**Assigned task**
Every line below from the one containing "#[export] Instance NpKind_eq" through the one containing "Definition url_candidates (k" must be transcribed exactly. Omit all lines outside that stretch.

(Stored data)
== == ==
(** One endpoint of the loop. *)
Definition connect_client (ep_id : Z) l e : option (NpEndpoint * list NpOut * Tally) :=
  if negb (np_match FDB_OBJECT_ROLE_CLIENT l e && np_asked ep_id e) then Some (e, [], no_tally) else
  match al_mAddressList l with
  | [] => if hostConnected (c_str (al_mHostName l)) (ne_ep e)
          then '(_, e, out) ← ne_run (@doDisconnect (ne_env e) FDB_INVALID_ID) e; Some (e, out, no_tally)
          else Some (e, [], no_tally)
  | _ => if ne_enabled e (conn_info l) then doConnectToAddress l e else Some (e, [], no_tally)
  end.

Fixpoint connect_clients (ep_id : Z) l (cx : Ctx) : option (Ctx * list NpOut * list Tally) :=
  match cx with
  | [] => Some ([], [], [])
  | (id, e) :: cx => '(e, out, t) ← connect_client ep_id l e; '(cx, out', ts) ← connect_clients ep_id l cx; Some ((id, e) :: cx, out ++ out', t :: ts)
  end.

Definition tallies (f : Tally -> bool) (ts : list Tally) : nat := length (List.filter f ts).

(** How often the name server is asked for another UDP port. *)
Definition nr_request (is_offline is_init_response : bool) (ts : list Tally) : nat :=
  let udp_failure := tallies ta_udp_failure ts in
  let udp_success := tallies ta_udp_success ts in
  let tcp_failure := tallies ta_tcp_failure ts in
  if is_offline || (udp_failure =? 0)%nat then 0%nat else
  let nr := if negb is_init_response then udp_failure else if (udp_success =? 0)%nat then 1%nat else 0%nat in
  if negb (tcp_failure =? 0)%nat && (nr =? 0)%nat then 1%nat else nr.

Definition doConnectToServer (ctx_id ep_id : Z) l (is_init_response : bool) x (cx : Ctx) : option (Ctx * list NpOut) :=
  '(cx, out, ts) ← connect_clients ep_id l cx;
  let nr := nr_request (bool_decide (al_mAddressList l = [])) is_init_response ts in
  Some (cx, out ++ concat (replicate nr (listenOnService (al_mInstanceId l) (c_str (al_mServiceName l)) ctx_id ep_id x))).

(** ** Binding servers *)

Section bind.
(** The operating system: whether a URL can be bound, and the port a socket is bound to. *)
Variable bound : string -> bool.
Variable port_of : Z -> Z.

(** One address: what is reported of it. *)
Definition bind_item (it : FdbMsgAddressItem) e : option (NpEndpoint * list NpOut * FdbAddrBindStatus) :=
  let url := ai_mTCPIPCUrl it in
  '(r, e, out) ← ne_run (@doBind (ne_env e) (bound (c_str url)) (Some (c_str url)) (item_udp_port it)) e;
  match r with
  | None => Some (e, out, mkAddrBindStatus url EmptyString 0)
  | Some skid =>
      k ← co_sock skid (ep_core (ne_ep e));
      let tcp := bool_decide (ai_mType it = FDB_SOCKET_TCP) in
      let address := if tcp && negb (ai_mTCPPort it =? port_of skid)
                     then buildUrl_inet (Some (c_str (ai_mTCPIPCAddress it))) (port_of skid) (ai_mIsSecure it) else url in
      let udp_port := if tcp && @ev_udp (ne_env e) then default FDB_INET_PORT_INVALID (udp_port_of k) else FDB_INET_PORT_INVALID in
      Some (e, out ++ [NpInterface (ne_epid e) skid (ai_mInterfaceId it)], mkAddrBindStatus url address udp_port)
  end.

Fixpoint bind_items (items : list FdbMsgAddressItem) e : option (NpEndpoint * list NpOut * list FdbAddrBindStatus) :=
  match items with
  | [] => Some (e, [], [])
  | it :: items => '(e, out, b) ← bind_item it e; '(e, out', bs) ← bind_items items e; Some (e, out ++ out', b :: bs)
  end.

(** The server binds and reports. *)
Definition bind_server l (force_rebind : bool) e : option (NpEndpoint * list NpOut) :=
  let e := if fdbIsGroup (ep_mInstanceId (ne_ep e)) then ne_set_instance (al_mInstanceId l) e else e in
  let '(need_update, ep) := if FdbMsgAddressList_has_token_list l then ep_importTokens (tk_mTokens (al_mTokenList l)) (ne_ep e) else (false, ne_ep e) in
  let e := ne_set_ep ep e in
  '(_, e, out1) ← ne_run (em_when need_update updateSecurityLevel) e;
  '(_, e, out2) ← ne_run (em_when force_rebind (@deleteSocket (ne_env e) FDB_INVALID_ID)) e;
  '(e, out3, bs) ← bind_items (al_mAddressList l) e;
  Some (e, out1 ++ out2 ++ out3 ++ [NpRegister (mkAddrBindResults (al_mServiceName l) bs (al_mInstanceId l))]).

(** The first server of the context with the name; others are not asked. *)
Fixpoint doBindAddress (ctx_id ep_id : Z) l (force_rebind : bool) x (cx : Ctx) : option (Ctx * list NpOut) :=
  match cx with
  | [] => Some ([], [])
  | (id, e) :: cx' =>
      let skip := '(cx', out) ← doBindAddress ctx_id ep_id l force_rebind x cx'; Some ((id, e) :: cx', out) in
      if negb (np_match FDB_OBJECT_ROLE_SERVER l e) then skip
      else if valid_epid ep_id then
        if ep_id =? ne_epid e then '(e, out) ← bind_server l force_rebind (ne_set_valid true e); Some ((id, e) :: cx', out) else skip
      else if ne_validSvcName e then '(e, out) ← bind_server l force_rebind e; Some ((id, e) :: cx', out)
      else Some ((id, e) :: cx', NpRegister (mkAddrBindResults (al_mServiceName l) [] (al_mInstanceId l)) :: registerService ctx_id e x)
  end.

(** ** Jobs *)

Definition callQueryServiceAddress (cx : Ctx) : option (Ctx * list NpOut) :=
  foldr (fun '(id, e) acc => '(_, e, out) ← ne_run (@requestServiceAddress (ne_env e) None FDB_DEFAULT_INSTANCE) e; '(cx, out') ← acc; Some ((id, e) :: cx, out ++ out'))
    (Some ([], [])) cx.

(** A context runs a job it was given. *)
Definition run_job (ctx_id : Z) (job : NpJob) x : option (CIntraNameProxy * list NpOut) :=
  match m_find ctx_id (np_contexts x) with
  | None => Some (x, [])
  | Some cx =>
      '(cx, out) ← match job with
                   | JobConnect l is_init_response ep_id => doConnectToServer ctx_id ep_id l is_init_response x cx
                   | JobBind l force_rebind ep_id => doBindAddress ctx_id ep_id l force_rebind x cx
                   | JobQuery => callQueryServiceAddress cx
                   end;
      Some (mkIntraNameProxy (np_isConnected x) (np_mEnableReconnectToNS x) (np_timer x) (np_mNsUrl x) (np_mHostName x) (np_listener x)
              (m_set ctx_id cx (np_contexts x)), out)
  end.
End bind.

(** ** What the name server says *)

(** Unix domain sockets, then loopback addresses, then all interfaces, then others. *)
Inductive NpKind := KIpc | KLocal | KAll | KOther.
Definition item_kind (it : FdbMsgAddressItem) : NpKind :=
  if bool_decide (ai_mType it = FDB_SOCKET_IPC) then KIpc
  else if bool_decide (ai_mTCPIPCAddress it = FDB_LOCAL_HOST) then KLocal
  else if bool_decide (ai_mTCPIPCAddress it = FDB_IP_ALL_INTERFACE) then KAll else KOther.
#[export] Instance NpKind_eq : EqDecision NpKind.
Proof. solve_decision. Defined.

(** An address of all interfaces is replaced by the loopback address. *)
Definition at_local (it : FdbMsgAddressItem) : FdbMsgAddressItem :=
  match item_kind it with
  | KAll => set_tcp_ipc_address_url it FDB_LOCAL_HOST (buildUrl_inet (Some FDB_LOCAL_HOST) (ai_mTCPPort it) (ai_mIsSecure it))
  | _ => it
  end.
Definition url_candidates (k : NpKind) (pool : list FdbMsgAddressItem) : list FdbMsgAddressItem :=
  map at_local (List.filter (fun it => bool_decide (item_kind it = k)) pool).

(** [session] tells that there is one. *)
Definition np_validateUrl (session : bool) l : FdbMsgAddressList :=
  let pool := al_mAddressList l in
  if negb session || bool_decide (pool = []) then l else
  match url_candidates KIpc pool, url_candidates KLocal pool, url_candidates KAll pool, url_candidates KOther pool with
  | (_ :: _) as c, _, _, _ => al_set_addresses l c
  | [], (_ :: _) as c, _, _ => al_set_addresses l c
  | [], [], (_ :: _) as c, _ => al_set_addresses l c
  | [], [], [], (_ :: _) as c => al_set_addresses l c
  | [], [], [], [] => l
  end.

(** Every context, or the one that asked, gets the job. *)
Definition give_jobs (ctx_id : Z) (job : NpJob) x : list NpOut :=
  map (fun c => NpGive c job) (List.filter (fun c => negb (valid_epid ctx_id) || (ctx_id =? c)) (np_contexts x).*1).

(** [msg]: the payload as parsed, [session] and [isInitialResponse]. *)
Definition connectToServer (msg : option FdbMsgAddressList) (session is_init_response : bool) (ctx_id ep_id : Z) x : list NpOut :=
  match msg with
  | None => []
  | Some l => give_jobs ctx_id (JobConnect (np_validateUrl session l) is_init_response ep_id) x
  end.
Definition bindAddress (msg : option FdbMsgAddressList) (ctx_id ep_id : Z) x : list NpOut :=
  match msg with
  | None => []
  | Some l => give_jobs ctx_id (JobBind l (valid_epid ctx_id) ep_id) x
  end.
Definition queryServiceAddress x : list NpOut := map (fun c => NpGive c JobQuery) (np_contexts x).*1.

(** [req]: who subscribed, when the message answers a subscription made by [listenOnService]. *)
Definition np_onServiceBroadcast (msg : option FdbMsgAddressList) (session is_init_response : bool) (req : option (Z * Z)) x : list NpOut :=
  let '(ctx_id, ep_id) := match req with Some r => if is_init_response then r else (FDB_INVALID_EPID, FDB_INVALID_EPID) | None => (FDB_INVALID_EPID, FDB_INVALID_EPID) end in
  connectToServer msg session is_init_response ctx_id ep_id x.

(** [MORE_ADDRESS] *)
Definition onBindBroadcast (msg : option FdbMsgAddressList) x : list NpOut := bindAddress msg FDB_INVALID_EPID FDB_INVALID_EPID x.

(** The reply to [REQ_ALLOC_SERVICE_ADDRESS]. *)
Definition np_onReply (is_status : bool) (msg : option FdbMsgAddressList) (ctx_id ep_id : Z) x : list NpOut :=
  if is_status then [] else bindAddress msg ctx_id ep_id x.

Definition notifySvcOnlineMonitor (msg : option FdbMsgAddressList) (session : bool) : list NpOut :=
  match msg with Some l => [NpMonitor (np_validateUrl session l)] | None => [] end.

Definition NTF_HOST_INFO : Z := 2.
Definition NTF_WATCHDOG : Z := 3.
Definition onHostInfo (msg : option FdbMsgHostInfo) x : CIntraNameProxy * list NpOut :=
  match msg with
  | None => (x, [])
  | Some h => (mkIntraNameProxy (np_isConnected x) (np_mEnableReconnectToNS x) (np_timer x) (np_mNsUrl x) (hi_mName h) (np_listener x) (np_contexts x), [NpHostName (hi_mName h)])
  end.
Definition onWatchdog (msg : option CFdbMsgProcessList) x : list NpOut :=
  if negb (np_listener x) then [] else
  match msg with Some p => [NpDropped (map (fun i => (c_str (pi_mClientName i), pi_mPid i)) (pl_mProcessList p))] | None => [] end.
Definition doRegisterNsWatchdogListener x : CIntraNameProxy * list NpOut :=
  (mkIntraNameProxy (np_isConnected x) (np_mEnableReconnectToNS x) (np_timer x) (np_mNsUrl x) (np_mHostName x) true (np_contexts x),
   if np_isConnected x then [NpSubscribe [NTF_WATCHDOG]] else []).

(** ** The connection *)

Definition np_set_connection (connected timer : bool) x : CIntraNameProxy :=
  mkIntraNameProxy connected (np_mEnableReconnectToNS x) timer (np_mNsUrl x) (np_mHostName x) (np_listener x) (np_contexts x).

Definition np_onOnline x : CIntraNameProxy * list NpOut :=
  (np_set_connection true false x,
   NpSubscribe (NTF_HOST_INFO :: (if np_listener x then [NTF_WATCHDOG] else [])) :: queryServiceAddress x).
Definition np_onOffline x : CIntraNameProxy := np_set_connection false (np_mEnableReconnectToNS x || np_timer x) x.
== == ==
**Exercise result**
#[export] Instance NpKind_eq : EqDecision NpKind.
Proof. solve_decision. Defined.

(** An address of all interfaces is replaced by the loopback address. *)
Definition at_local (it : FdbMsgAddressItem) : FdbMsgAddressItem :=
  match item_kind it with
  | KAll => set_tcp_ipc_address_url it FDB_LOCAL_HOST (buildUrl_inet (Some FDB_LOCAL_HOST) (ai_mTCPPort it) (ai_mIsSecure it))
  | _ => it
  end.
Definition url_candidates (k : NpKind) (pool : list FdbMsgAddressItem) : list FdbMsgAddressItem :=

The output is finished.